I know... I was looking for the tiny gimmer of bright side.

He's coming from ALPA, which -- as far as I can tell -- is not exactly committed to GA interests.
 
From ALPA site:

"Kay adamantly maintained that a sustained funding source must be central to any discussion of modernizing our airspace. “A project of this scale and significance cannot stop and start because of sporadic funding,” he said."


Hmm... that sure sounds like hill-speak for User fees.
 
And he has one other problem, if you can call it that. He's a lobbyist currently lobbying for companies that deal with the FAA. As if that matters to our current administration.

Read the article, the whole article, and nothing but the article:

Mr. Babbitt cancelled his lobbying registration in April 2007. In a letter attached to his final lobbying-disclosure form, an office manager in Mr. Babbitt's office said: "We have done no lobbying for this period, and have not done any lobbying for the several periods before it."
 
Why is NextGen the 2nd priority? How is NG going to address flight dealys? Does it remove thunderstorms from Georgia? Let airliners land two by two? What, exactly?
I don't see why it should be a priority at all. The current ADS/B proposal is much worse than RADAR/Mode C, it won't be cheaper, and of course the RADAR stations won't be decommissioned. Not to speak of the fact that many other countries aren't implementing it.
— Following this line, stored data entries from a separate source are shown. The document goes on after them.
Definition set_agents (v : gmap bytes32 Agent.t) (st : State) : State :=
  mkState (agentRegisteredHistory st) (capsuleCreatedHistory st)
    (stakedOnCapsuleHistory st) (unstakedFromCapsuleHistory st)
    (priceUpdatedHistory st) (earningsWithdrawnHistory st)
    (capsuleQueriedHistory st) v (capsules st) (earnings st) (stakes st)
    (ownerAgents st) (ownerCapsules st) (balance st) (events st)
    (transfers st).

Definition set_capsules (v : gmap bytes32 Capsule.t) (st : State) : State :=
  mkState (agentRegisteredHistory st) (capsuleCreatedHistory st)
    (stakedOnCapsuleHistory st) (unstakedFromCapsuleHistory st)
    (priceUpdatedHistory st) (earningsWithdrawnHistory st)
    (capsuleQueriedHistory st) (agents st) v (earnings st) (stakes st)
    (ownerAgents st) (ownerCapsules st) (balance st) (events st)
    (transfers st).

Definition set_earnings (v : gmap bytes32 Earnings.t) (st : State) : State :=
  mkState (agentRegisteredHistory st) (capsuleCreatedHistory st)
    (stakedOnCapsuleHistory st) (unstakedFromCapsuleHistory st)
    (priceUpdatedHistory st) (earningsWithdrawnHistory st)
    (capsuleQueriedHistory st) (agents st) (capsules st) v (stakes st)
    (ownerAgents st) (ownerCapsules st) (balance st) (events st)
    (transfers st).

Definition set_stakes (v : gmap (bytes32 * address) Staking.t) (st : State) : State :=
  mkState (agentRegisteredHistory st) (capsuleCreatedHistory st)
    (stakedOnCapsuleHistory st) (unstakedFromCapsuleHistory st)
    (priceUpdatedHistory st) (earningsWithdrawnHistory st)
    (capsuleQueriedHistory st) (agents st) (capsules st) (earnings st) v
    (ownerAgents st) (ownerCapsules st) (balance st) (events st)
    (transfers st).

Definition set_ownerAgents (v : gmap address (list string)) (st : State) : State :=
  mkState (agentRegisteredHistory st) (capsuleCreatedHistory st)
    (stakedOnCapsuleHistory st) (unstakedFromCapsuleHistory st)
    (priceUpdatedHistory st) (earningsWithdrawnHistory st)
    (capsuleQueriedHistory st) (agents st) (capsules st) (earnings st)
    (stakes st) v (ownerCapsules st) (balance st) (events st) (transfers st).

Definition set_ownerCapsules (v : gmap address (list string)) (st : State) : State :=
  mkState (agentRegisteredHistory st) (capsuleCreatedHistory st)
    (stakedOnCapsuleHistory st) (unstakedFromCapsuleHistory st)
    (priceUpdatedHistory st) (earningsWithdrawnHistory st)
    (capsuleQueriedHistory st) (agents st) (capsules st) (earnings st)
    (stakes st) (ownerAgents st) v (balance st) (events st) (transfers st).

Definition set_balance (v : uint256) (st : State) : State :=
  mkState (agentRegisteredHistory st) (capsuleCreatedHistory st)
    (stakedOnCapsuleHistory st) (unstakedFromCapsuleHistory st)
    (priceUpdatedHistory st) (earningsWithdrawnHistory st)
    (capsuleQueriedHistory st) (agents st) (capsules st) (earnings st)
    (stakes st) (ownerAgents st) (ownerCapsules st) v (events st)
    (transfers st).

Definition set_events (v : list Event) (st : State) : State :=
  mkState (agentRegisteredHistory st) (capsuleCreatedHistory st)
    (stakedOnCapsuleHistory st) (unstakedFromCapsuleHistory st)
    (priceUpdatedHistory st) (earningsWithdrawnHistory st)
    (capsuleQueriedHistory st) (agents st) (capsules st) (earnings st)
    (stakes st) (ownerAgents st) (ownerCapsules st) (balance st) v
    (transfers st).

Definition set_transfers (v : list (address * uint256)) (st : State) : State :=
  mkState (agentRegisteredHistory st) (capsuleCreatedHistory st)
    (stakedOnCapsuleHistory st) (unstakedFromCapsuleHistory st)
    (priceUpdatedHistory st) (earningsWithdrawnHistory st)
    (capsuleQueriedHistory st) (agents st) (capsules st) (earnings st)
    (stakes st) (ownerAgents st) (ownerCapsules st) (balance st) (events st) v.

Definition initial_state : State :=
  mkState [] [] [] [] [] [] [] ∅ ∅ ∅ ∅ ∅ ∅ 0 [] [].

(** ** Execution environment and the monad of function bodies *)

(* The external functions, with their arguments and, for the payable
   ones, the value sent along. *)
Inductive Call : Type :=
| RegisterAgent (_agentId _name _displayName _platform : string)
| CreateCapsule (_capsuleId _name _description _category : string) (_price : uint256)
| Stake (_capsuleId : string) (msg_value : uint256)
| Unstake (_capsuleId : string) (_amount : uint256)
| QueryCapsule (_creator : address) (_capsuleId : string) (msg_value : uint256)
| WithdrawEarnings (_capsuleId : string)
| UpdateCapsulePrice (_capsuleId : string) (_newPrice : uint256).

Inductive Outcome : Type :=
| Success
| Failure (e : Error).

(* What the code at an address does when the contract sends it value. It
   answers, accepting the value or reverting; before it answers it may
   call the contract: [CallBack sender call receiver next] makes [call]
   with [sender] as [msg.sender] (the recipient itself or a contract it
   goes through), [receiver] being the code that runs if that call sends
   value in turn, and goes on as [next] says, given how the call ended
   and the ledger it left. Every choice may depend on the ledger. *)
Inductive Payee : Type :=
| Answer (accepts : bool)
| CallBack (sender : address) (call : Call) (receiver : State -> Payee)
           (next : Outcome -> State -> Payee).

Record Env : Type := mkEnv {
  msg_sender : address;
  block_timestamp : uint256;
  (* the code at [msg_sender], given the ledger it observes when it is
     sent value *)
  payee : State -> Payee
}.

Inductive Result (A : Type) : Type :=
| Done (a : A) (st : State)
| Reverted (e : Error) (dirty : State).
(** * hashicorp/go-version: parsing and ordering of version strings

    A shallow embedding of [vendor/github.com/hashicorp/go-version/version.go]
    together with the parts of the Go standard library that it calls
    ([strings.Split], [strings.Join], [strconv.ParseInt], [strconv.Itoa] and
    the leftmost-first matching of package [regexp]), followed by the
    properties of [NewVersion], [Compare] and [String]. *)

From Stdlib Require Import Ascii String List ZArith Lia Bool Arith.
Import ListNotations.

Local Open Scope Z_scope.

(* ================================================================== *)
(** ** Go strings: byte sequences *)

(** A Go string is an immutable sequence of bytes. *)
Definition str := list ascii.

(** String literals. *)
Definition lit (s : string) : str := list_ascii_of_string s.

(** [a == b] on strings. *)
Fixpoint str_eqb (a b : str) : bool :=
  match a, b with
  | [], [] => true
  | x :: a', y :: b' => Ascii.eqb x y && str_eqb a' b'
  | _, _ => false
  end.

(** Three-way bytewise lexicographic comparison, the order behind Go's
    [<] and [>] on strings. *)
Fixpoint str_compare (a b : str) : comparison :=
  match a, b with
  | [], [] => Eq
  | [], _ :: _ => Lt
  | _ :: _, [] => Gt
  | x :: a', y :: b' =>
      match Ascii.compare x y with
      | Eq => str_compare a' b'
      | o => o
      end
  end.

(** [a > b] on strings. *)
Definition str_gtb (a b : str) : bool :=
  match str_compare a b with Gt => true | _ => false end.

(** [a < b] on strings. *)
Definition str_ltb (a b : str) : bool :=
  match str_compare a b with Lt => true | _ => false end.

Definition is_empty (s : str) : bool :=
  match s with [] => true | _ => false end.

(** [strings.Split(s, sep)] for a one-byte separator: the pieces of [s]
    between the occurrences of [sep]; always at least one piece. *)
Fixpoint Split (s : str) (sep : ascii) : list str :=
  match s with
  | [] => [[]]
  | c :: s' =>
      if Ascii.eqb c sep then [] :: Split s' sep
      else match Split s' sep with
           | t :: ts => (c :: t) :: ts
           | [] => [[c]]
           end
  end.

(** [strings.Join(parts, sep)] for a one-byte separator. *)
Fixpoint Join (parts : list str) (sep : ascii) : str :=
  match parts with
  | [] => []
  | [p] => p
  | p :: rest => p ++ sep :: Join rest sep
  end.

(* ================================================================== *)
(** ** Package strconv *)

Definition isDigit (c : ascii) : bool :=
  (48 <=? N_of_ascii c)%N && (N_of_ascii c <=? 57)%N.

(** The value of a decimal digit character. *)
Definition digitVal (c : ascii) : Z := Z.of_N (N_of_ascii c) - 48.

(** The character of a decimal digit. *)
Definition digitChar (d : Z) : ascii := ascii_of_N (Z.to_N (d + 48)).

(** Accumulates the value of a run of decimal digits; [None] at the first
    byte that is not a digit (the syntax error of [strconv.ParseUint]). *)
Fixpoint parseDigits (acc : Z) (s : str) : option Z :=
  match s with
  | [] => Some acc
  | c :: s' => if isDigit c then parseDigits (acc * 10 + digitVal c) s' else None
  end.

(** [strconv.ParseUint(s, 10, _)] before its range check: the empty string
    is a syntax error. *)
Definition ParseUint (s : str) : option Z :=
  match s with
  | [] => None
  | _ => parseDigits 0 s
  end.
(** The destructor calls [notify_all()] without an argument; the
    default of [recurred] is in the header and the parameter is unused
    anyway. *)
Definition XenomaiConditionVariable_dtor (this : XenomaiConditionVariable)
    : M unit :=
  if cv_enabled this then
    notify_all this false ;;;
    call (pthread_cond_destroy (cond this)) ;;;
    pure tt
  else
    pure tt.

(** ** Clients *)

(** A client performs an operation and drops what it returns. *)
Definition perform (o : Operation) : M unit :=
  match o with
  | use_lock m => lock m false
  | use_try_lock m => try_lock m false ;;; pure tt
  | use_unlock m => unlock m false
  | use_wait c lck => wait c lck false
  | use_notify_one c => notify_one c false
  | use_notify_all c => notify_all c false
  end.

(** ... and a sequence of them, one after the other. *)
Fixpoint perform_all (ops : list Operation) : M unit :=
  match ops with
  | [] => pure tt
  | o :: ops' => perform o ;;; perform_all ops'
  end.

(** An object is created and destroyed again. *)
Definition XenomaiMutex_lifetime (this : handle) : M unit :=
  m <- XenomaiMutex_ctor this ;;
  XenomaiMutex_dtor m.

Definition XenomaiConditionVariable_lifetime (this : handle) : M unit :=
  c <- XenomaiConditionVariable_ctor this ;;
  XenomaiConditionVariable_dtor c.

(** ** Running the code by hand *)

(** One step of a symbolic run: name the answer of the next call, or
    split on the next test of an [int]. *)
Ltac answer :=
  match goal with
  | |- context [kernel ?c ?k] =>
      let r := fresh "r" in
      let k' := fresh "k" in
      let E := fresh "E" in
      destruct (kernel c k) as [r k'] eqn:E; cbn [Resp] in r
  | r : (Z * Z * Z)%type |- _ => destruct r as [[? ?] ?]
  | |- context [?a =? ?b] =>
      let T := fresh "T" in destruct (a =? b) eqn:T
  end; cbn -[Z.eqb].
Lemma select_children_never_a_proof_witness :
  select_children (store session_two_proofs) [2; 3] None None
  = Some (first_transf (tags (store session_two_proofs)) [2; 3], None).
Proof.
  apply (select_children_never_a_proof (store session_two_proofs) [2; 3]).
  constructor; [|constructor; [|constructor]]; vm_compute; by eexists.
Defined.

End PrunerExtras.

(** ** The document type line *)

Module DoctypeExtras.
Import PyStr Doctype.

Lemma split_newline_cons s : ∃ piece pieces, split_newline s = piece :: pieces.
Proof.
  induction s as [|c s (piece & pieces & IH)]; simpl; [by eexists _, _|].
  destruct (Ascii.eqb c LF); [by eexists _, _|]. rewrite IH. by eexists _, _.
Qed.

(** The pieces of a text that starts with a line without line feed. *)
Lemma split_newline_first decl body :
  contains (String LF "") decl = false →
  split_newline (decl +:+ String LF body) = decl :: split_newline body.
Proof.
  induction decl as [|c decl IH]; intros Hdecl; [done|].
  change (String c decl +:+ String LF body)
    with (String c (decl +:+ String LF body)).
  cbn [split_newline]. cbn [contains startswith] in Hdecl.
  apply orb_false_iff in Hdecl as [Hc Hdecl].
  rewrite (IH Hdecl).
  destruct (Ascii.eqb_spec c LF) as [->|]; [|done].
  rewrite Ascii.eqb_refl in Hc. by destruct decl.
Qed.

Lemma join_newline_cons piece pieces :
  pieces ≠ [] →
  join_newline (piece :: pieces) = piece +:+ String LF (join_newline pieces).
Proof. by destruct pieces. Qed.

(** Joining the pieces gives the text back. *)
Lemma join_split_newline s : join_newline (split_newline s) = s.
Proof.
  induction s as [|c s IH]; [done|]. cbn [split_newline].
  destruct (split_newline_cons s) as (piece & pieces & Hs). rewrite Hs in *.
  destruct (Ascii.eqb_spec c LF) as [->|].
  - rewrite join_newline_cons by done. by rewrite IH.
  - destruct pieces as [|piece' pieces].
    + simpl in *. by rewrite IH.
    + rewrite join_newline_cons by done. rewrite join_newline_cons in IH by done.
      by rewrite <-IH.
Qed.

(** X4. When the serialized document starts with a line [decl] (the XML
    declaration) ended by a line feed, [add_doctype] puts the document type
    declaration right after that line, on lines of its own, and leaves the
    rest as it was. *)
Theorem add_doctype_after_first_line decl body :
  contains (String LF "") decl = false →
  add_doctype (decl +:+ String LF body)
  = decl +:+ String LF (DOCTYPE +:+ String LF body).
Proof.
  intros Hdecl. unfold add_doctype, list_insert_at.
  rewrite (split_newline_first _ _ Hdecl).
  change (take 1 (decl :: split_newline body)
          ++ DOCTYPE :: drop 1 (decl :: split_newline body))
    with (decl :: DOCTYPE :: split_newline body).
  destruct (split_newline_cons body) as (piece & pieces & Hbody).
  rewrite join_newline_cons by done. f_equal. f_equal.
  rewrite join_newline_cons by (by rewrite Hbody). f_equal. f_equal.
  apply join_split_newline.
Qed.

Lemma add_doctype_after_first_line_witness :
  add_doctype ("<?xml version='1.0' encoding='utf-8'?>"
               +:+ String LF "<why3session><file /></why3session>")
  = "<?xml version='1.0' encoding='utf-8'?>"
    +:+ String LF (DOCTYPE +:+ String LF "<why3session><file /></why3session>").
Proof.
  apply (add_doctype_after_first_line "<?xml version='1.0' encoding='utf-8'?>").
  vm_compute. reflexivity.
Defined.

End DoctypeExtras.

(** ** Further properties of the coverage audit *)

Module CoverageExtras.
Import ET ETSpec ETFacts PyStr Process Coverage CoverageSpec CoverageTheorems MoreSpec.

(** X6. On a well-formed tree in which every [path] element has a [name],
    [extract_mlw_filenames_from_session] returns, and the set it returns
    holds exactly the names ending in [.mlw] of the [path] elements of the
    tree, at any depth, the root included. *)
Theorem extract_mlw_filenames_from_session_names n t :
  well_formed n t →
  (∀ r e, r = getroot t ∨ descendant (store t) (getroot t) r →
          store t !! r = Some e → tag e = "path" →
          is_Some (attrib e !! "name")) →
  ∃ S, extract_mlw_filenames_from_session n t = Some S
    ∧ ∀ x, x ∈ S ↔
        ∃ r e, (r = getroot t ∨ descendant (store t) (getroot t) r)
               ∧ store t !! r = Some e ∧ tag e = "path"
               ∧ attrib e !! "name" = Some x ∧ endswith x ".mlw" = true.
Proof.
  intros Hwf Hnames. destruct (iter_tree_at _ _ _ Hwf) as [l Hl].
  assert (is_Some (extract_mlw_filenames_from_session n t)) as [S HS].
  { unfold extract_mlw_filenames_from_session. rewrite Hl. simpl.
    apply collect_session_Some. intros r Hr.
    destruct (iter_closed _ _ _ _ _ Hl Hr) as (e & He & _).
    exists e. split; [done|]. intros Ht. eapply Hnames; [|done..].
    by apply (iter_descendant _ _ _ _ _ Hl). }
  exists S. split; [done|]. intros x.
  by apply (extract_mlw_filenames_from_session_spec n).
Qed.

Lemma extract_mlw_filenames_from_session_names_witness :
  ∃ S, extract_mlw_filenames_from_session 3 session_paths = Some S
    ∧ ∀ x, x ∈ S ↔
        ∃ r e, (r = 0 ∨ descendant (store session_paths) 0 r)
               ∧ store session_paths !! r = Some e ∧ tag e = "path"
               ∧ attrib e !! "name" = Some x ∧ endswith x ".mlw" = true.
Proof.
  apply (extract_mlw_filenames_from_session_names 3 session_paths).
  - apply (iter_well_formed _ _ [0; 1; 2; 3; 4]). vm_compute. reflexivity.
  - intros r e Hr He Ht.
    assert (r ∈ [0; 1; 2; 3; 4]) as Hin.
    { apply (iter_descendant (store session_paths) 3 0); [vm_compute; reflexivity|].
      exact Hr. }
    apply elem_of_cons in Hin as [->|Hin];
      [vm_compute in He; injection He as <-; discriminate Ht|].
    apply elem_of_cons in Hin as [->|Hin];
      [vm_compute in He; injection He as <-; exists "A.mlw"; reflexivity|].
    apply elem_of_cons in Hin as [->|Hin];
      [vm_compute in He; injection He as <-; discriminate Ht|].
    apply elem_of_cons in Hin as [->|Hin];
      [vm_compute in He; injection He as <-; exists ".."; reflexivity|].
    apply elem_of_cons in Hin as [->|Hin];
      [vm_compute in He; injection He as <-; exists "B.mlw"; reflexivity|].
    by apply elem_of_nil in Hin.
Defined.

(** X7. A [path] element without a [name], anywhere in the tree, makes
    [elem.attrib['name']] raise: the extraction raises, and so does the audit,
    which then prints no verdict, whatever the directory holds. *)
Theorem check_whyml_files_proven_key_error n t r e listing :
  well_formed n t →
  r = getroot t ∨ descendant (store t) (getroot t) r →
  store t !! r = Some e →
  tag e = "path" →
  attrib e !! "name" = None →
  extract_mlw_filenames_from_session n t = None
  ∧ check_whyml_files_proven n t listing = None.
Proof.
  intros Hwf Hr He Ht Hname. destruct (iter_tree_at _ _ _ Hwf) as [l Hl].
  assert (extract_mlw_filenames_from_session n t = None) as Hnone.
  { unfold extract_mlw_filenames_from_session. rewrite Hl. simpl.
    eapply collect_session_None; [|done..].
    by apply (iter_descendant _ _ _ _ _ Hl). }
  split; [done|]. unfold check_whyml_files_proven. by rewrite Hnone.
Qed.

Lemma check_whyml_files_proven_key_error_witness :
  extract_mlw_filenames_from_session 3 session_nameless_path = None
  ∧ check_whyml_files_proven 3 session_nameless_path ["A.mlw"] = None.
Proof.
  apply (check_whyml_files_proven_key_error 3 session_nameless_path 3
           (mkElement "path" ∅ []) ["A.mlw"]).
  - apply (iter_well_formed _ _ [0; 1; 2; 3]). vm_compute. reflexivity.
  - apply (iter_descendant (store session_nameless_path) 3 0 [0; 1; 2; 3] 3);
      [vm_compute; reflexivity|].
    do 3 (apply elem_of_cons; right). apply elem_of_cons. by left.
  - vm_compute. reflexivity.
  - reflexivity.
  - vm_compute. reflexivity.
Defined.

(** X8. The exemption works on the directory side only.  On a well-formed
    session tree whose [path] elements are named, when some [path] element
    is named [twoHonestParties.mlw], the audit fails, whatever the directory
    holds: it exits with status 1, and in its transcript the FAILED banner is
    followed by the header of the files in the proof tree but not in the
    directory and, under that header and before anything else, by the names
    of the session that the directory side lacks, each once,
    [twoHonestParties.mlw] among them. *)
Theorem check_whyml_files_proven_exempt_in_session n t listing :
  well_formed n t →
  paths_named t →
  session_name t "twoHonestParties.mlw" →
  ∃ out, check_whyml_files_proven n t listing = Some (out, Exits 1)
    ∧ (∃ lines, shows out lines)
    ∧ ∀ lines, shows out lines →
        ∃ names rest,
          lines = "Proof availability check FAILED:"
                    :: "*.mlw files in proof tree but not in directory:"
                    :: names ++ rest
          ∧ "twoHonestParties.mlw" ∈ names
          ∧ NoDup names
          ∧ ∀ x, x ∈ names ↔ session_name t x ∧ ¬ directory_name listing x.
Proof.
  intros Hwf Hnames Hexempt.
  destruct (check_whyml_files_proven_compares n t listing Hwf Hnames)
    as (S & HS & Hrun).
  rewrite Hrun. unfold compare_filenames.
  set (D := extract_mlw_filenames_from_directory listing ∖ {["twoHonestParties.mlw"]}).
  assert (∀ x, x ∈ S ∖ D ↔ session_name t x ∧ ¬ directory_name listing x) as Hdiff.
  { intros x. unfold D.
    by rewrite elem_of_difference, HS, relevant_directory_filenames_spec. }
  assert ("twoHonestParties.mlw" ∈ S ∖ D) as Hin.
  { apply Hdiff. split; [done|]. by intros (_ & _ & ?). }
  destruct (decide (S = D)) as [Heq|Hne].
  - rewrite Heq in Hin. apply elem_of_difference in Hin as [? ?]. done.
  - eexists. split; [done|]. split; [apply shows_total|].
    intros lines (rest & -> & Hrest)%shows_line_inv.
    unfold print_extra in Hrest at 1.
    destruct (decide (S ∖ D ≠ ∅)) as [_|Hempty].
    + simpl in Hrest.
      apply shows_line_inv in Hrest as (rest1 & -> & Hrest).
      apply shows_members_inv in Hrest as (names & rest2 & -> & Hnd & Hmem & _).
      exists names, rest2. split_and!; [done|by apply Hmem|done|].
      intros x. by rewrite Hmem.
    + apply dec_stable in Hempty. rewrite Hempty in Hin.
      by apply not_elem_of_empty in Hin.
Qed.

Lemma check_whyml_files_proven_exempt_in_session_witness :
  ∃ out, check_whyml_files_proven 2 session_exempt_proved
           ["A.mlw"; "twoHonestParties.mlw"] = Some (out, Exits 1)
    ∧ (∃ lines, shows out lines)
    ∧ ∀ lines, shows out lines →
        ∃ names rest,
          lines = "Proof availability check FAILED:"
                    :: "*.mlw files in proof tree but not in directory:"
                    :: names ++ rest
          ∧ "twoHonestParties.mlw" ∈ names
          ∧ NoDup names
          ∧ ∀ x, x ∈ names ↔
              session_name session_exempt_proved x
              ∧ ¬ directory_name ["A.mlw"; "twoHonestParties.mlw"] x.
Proof.
  apply (check_whyml_files_proven_exempt_in_session 2 session_exempt_proved
           ["A.mlw"; "twoHonestParties.mlw"]).
  - apply (iter_well_formed _ _ [0; 1; 2]). vm_compute. reflexivity.
  - intros r e Hr He Ht.
    assert (r ∈ [0; 1; 2]) as Hin.
    { apply (iter_descendant (store session_exempt_proved) 2 0);
        [vm_compute; reflexivity|exact Hr]. }
    apply elem_of_cons in Hin as [->|Hin];
      [vm_compute in He; injection He as <-; discriminate Ht|].
    apply elem_of_cons in Hin as [->|Hin];
      [vm_compute in He; injection He as <-; exists "A.mlw"; reflexivity|].
    apply elem_of_cons in Hin as [->|Hin];
      [vm_compute in He; injection He as <-;
       exists "twoHonestParties.mlw"; reflexivity|].
    by apply elem_of_nil in Hin.
  - exists 2, (mkElement "path" {["name" := "twoHonestParties.mlw"]} []).
    split_and!.
    + apply (iter_descendant (store session_exempt_proved) 2 0 [0; 1; 2] 2);
        [vm_compute; reflexivity|].
      do 2 (apply elem_of_cons; right). apply elem_of_cons. by left.
    + vm_compute. reflexivity.
    + reflexivity.
    + vm_compute. reflexivity.
    + by exists "twoHonestParties".
Defined.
This is one of my few issues with AOPA's position. Why do they continue to talk about NextGen? It's not in our (their constituents interest).

-Felix
 
User Fees will decrease traffic volume, decreased volume will mean lower revenue which will require increased fees per operation, which in turn will cause further reduction if volume as people can no longer afford to fly. Decreased GA user volume will increase fees paid by Airlines.

User Fees do not provide a steady level of revenue. Agreed that income from Aviation Fuel taxes fluctuated also.

Just ask the Post Office. Mail volume goes down with advancing technolgy in online bill pay and "paperless" billing and banking and email, texting etc. Decrease in mail volume requires higher postage fees to face rising costs of operation. They are facing cuts to include reducing the number of times per week that you will receive mail deliveries at your home or place of business.

Yes, putting a stamp on that birthday card to grandma is PAYING A USER FEE.
 
Just ask the Post Office. Mail volume goes down with advancing technolgy in online bill pay and "paperless" billing and banking and email, texting etc. Decrease in mail volume requires higher postage fees to face rising costs of operation. They are facing cuts to include reducing the number of times per week that you will receive mail deliveries at your home or place of business.

Yes, putting a stamp on that birthday card to grandma is PAYING A USER FEE.

Do you remember when the post office tried to get Congress to pass a tax on email to fund themselves? What a joke.

At least they finally came out with the "forever stamp". Prior to that you could buy a roll of stamps that decreased in value every time they raised their rates even though you already pre-paid for their service. Amazingly they now sell both kinds of stamps for the same price. Why would anyone buy the non "forever" kind?
 
Yes I remember that attempt to charge for emails to fund the post office.
I also remember a political cartoon in conjunction with a postage rate increase, the volume of fax, email increased.. this was before "texting".